February 7, 2009 · According to poll conducted by Jerusalem Media and Communications Centre, the war in Gaza has increased the popularity of Hamas and decreased the support for Fatah. . . .
However, a similar poll conducted by the Palestinian Center For Public Opinion has produced significantly different findings. According to this study:
The rate of support for Fateh (40.6 %) among the Palestinians lies now higher than that for Hamas (31.4 %). The rate of Fateh’s popularity in Gaza Strip, established at (42.5 %), lies much higher than that of Hamas on its own terrain, reaching namely the rate of (27.8 %). The same trend has been found in the West Bank, where Fateh scored (39.2 %) of the Palestinians’ support, whilst Hamas has to content itself with only (23.7 %).

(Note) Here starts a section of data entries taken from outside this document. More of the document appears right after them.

(* ===== verification/_CoqProject ===== *)
-Q . S2P
Prelude.v
Endian.v
Format.v
Wire.v
Socket.v
Mpa.v
MpaConnect.v
Printer.v
Memory.v
CQueue.v
BlockPool.v
Allocation.v
ImplicitProducer.v
BlockIndex.v
ProducerFifo.v
ProducerBulk.v
ProducerDestroy.v
ExplicitProducer.v
ExplicitFifo.v
ExplicitBulk.v
ExplicitQueue.v
ExplicitDestroy.v
Threads.v
FreeListRace.v
ProducerRace.v
RaceTickets.v
RaceStorage.v
RaceSteps.v
RaceSafe.v
RaceBulk.v
RaceBulkSteps.v
RaceVirtual.v
RaceBulkAccess.v
RaceBulkSafe.v
RaceProgress.v
ProducerHash.v
HashRace.v
HashRaceInv.v
HashRaceSteps.v
HashRaceSafe.v
HashSwap.v
Producers.v
QueueDestroy.v
ConcurrentQueue.v
QueueRefinement.v
QueueLife.v
Tokens.v
TokenQueue.v
TokenLife.v
TokenSteps.v
TokenDestroy.v
Cq.v
Ddp.v
DdpSegment.v
DdpRoundtrip.v
DdpUntagged.v
Rdmap.v
RdmapView.v
RdmapThreads.v
RdmapTurns.v
RdmapSystem.v
RdmapEndToEnd.v
RdmapLife.v
StreamSetup.v
Verbs.v
Interpose.v
Stubs.v
VerbsApi.v
Cm.v
Daemon.v
CmEvents.v
Ping.v
PingMain.v
Perftest.v
PerftestProofs.v
PerftestRun.v
(* ===== verification/Format.v ===== *)
(** * What the program uses of [snprintf]

    Decimal integers, and strings of known or bounded length, as bytes. *)

From Stdlib Require Import String.
From S2P Require Import Prelude Endian.

(** [%d]: the decimal digits, most significant first; 11 digits are enough for an
    [int]. *)
Fixpoint digits (fuel : nat) (z : Z) (acc : list byte) : list byte :=
  match fuel with
  | O => acc
  | S fuel =>
      let acc := Z_byte (48 + z mod 10) :: acc in
      if z <? 10 then acc else digits fuel (z / 10) acc
  end.
Definition print_int (z : Z) : list byte :=
  if z <? 0 then Z_byte 45 :: digits 11 (- z) [] else digits 11 z [].

(** A string of the program, without its terminator. *)
Definition text (s : string) : list byte := list_byte_of_string s.

(** [%.*s]: at most [n] bytes, up to a NUL. *)
Fixpoint print_str (n : nat) (bs : list byte) : list byte :=
  match n, bs with
  | S n, b :: bs => if decide (b = Z_byte 0) then [] else b :: print_str n bs
  | _, _ => []
  end.

(** [snprintf(buf, size, ...)]: what is stored, with the final NUL; a text that
    does not fit is cut. *)
Definition snprintf (size : Z) (bs : list byte) : list byte := ztake (size - 1) bs ++ [Z_byte 0].

Definition dec_value (a : Z) (bs : list byte) : Z :=
  fold_left (fun a b => 10 * a + (byte_Z b - 48)) bs a.

Lemma digits_spec fuel k z acc :
  0 <= z < 10 ^ Z.of_nat k -> (0 < k <= fuel)%nat ->
  (length (digits fuel z acc) <= k + length acc)%nat /\
  dec_value 0 (digits fuel z acc) = dec_value z acc.
Proof.
  revert k z acc; induction fuel as [|fuel IH]; intros k z acc Hz Hk; [lia|]; cbn [digits].
  assert (byte_Z (Z_byte (48 + z mod 10)) - 48 = z mod 10) as Hb.
  { pose proof (Z.mod_pos_bound z 10); rewrite byte_Z_byte, Z.mod_small; lia. }
  destruct (Z.ltb_spec z 10) as [H|H].
  - split; [cbn [length]; lia|]; unfold dec_value; cbn [fold_left]; rewrite Hb.
    f_equal; rewrite Z.mod_small by lia; lia.
  - destruct k as [|[|k]]; [lia|change (Z.of_nat 1) with 1 in Hz; lia|].
    destruct (IH (S k) (z / 10) (Z_byte (48 + z mod 10) :: acc)) as [H1 H2].
    + rewrite (Nat2Z.inj_succ (S k)), Z.pow_succ_r in Hz by lia.
      split; [apply Z.div_pos; lia|apply Z.div_lt_upper_bound; lia].
    + lia.
    + split; [cbn [length] in H1; lia|]; rewrite H2; unfold dec_value; cbn [fold_left].
      rewrite Hb; f_equal; symmetry; apply Z.div_mod; lia.
Qed.

Lemma print_int_spec z :
  0 <= z < 2 ^ 31 -> (length (print_int z) <= 10)%nat /\ dec_value 0 (print_int z) = z.
Proof.
  intros Hz; unfold print_int; destruct (Z.ltb_spec z 0); [lia|].
  destruct (digits_spec 11 10 z []) as [H1 H2]; [cbn; lia|lia|].
  by rewrite Nat.add_0_r in H1.
Qed.

Lemma length_print_str n bs : (length (print_str n bs) <= n)%nat.
Proof.
  revert bs; induction n as [|n IH]; intros [|b bs]; cbn; try lia.
  case_decide; cbn; [lia|]; specialize (IH bs); lia.
Qed.

Lemma print_str_full bs : Forall (fun b => b <> Z_byte 0) bs -> print_str (length bs) bs = bs.
Proof.
  induction 1 as [|b bs Hb _ IH]; cbn; [done|]; rewrite decide_False by done; by f_equal.
Qed.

Another important finding of the PCPO poll is that “the overwhelming majority of the Palestinians, (88.2 %), are for the present in favor of a Palestinian-Israeli truce, specifically (86.1 %) in Gaza Strip and (89.6 %) in the West Bank.†Contrast that with the JMCC poll which concludes that:
Israel’s war on Gaza contributed to an increase in support for military action against Israel. The percentage of respondents who believe that locally-made rockets help achieve the Palestinian national goals rose from 39.3% last April to 50.8% in this poll, with a decrease in the percentage of respondents who believe that the rockets harm national interests from 35.7% last April to 20.8% in this poll.
In the same trend, the percentage of those who support military operations against Israel targets as an appropriate response under the current political conditions increased from 49.5% last April to 53.5% in this poll. Moreover, this poll found that the percentage of supporters of bombing operations against Israeli civilians increased from 50.7% to 55.4% for the same period.
According to the JMCC poll results, the war led to an increase in the percentage of those who oppose peace negotiations. Nearly 41% (40.9%) of respondents polled opposed peace negotiations compared with 34.7% in a JMCC poll conducted last November.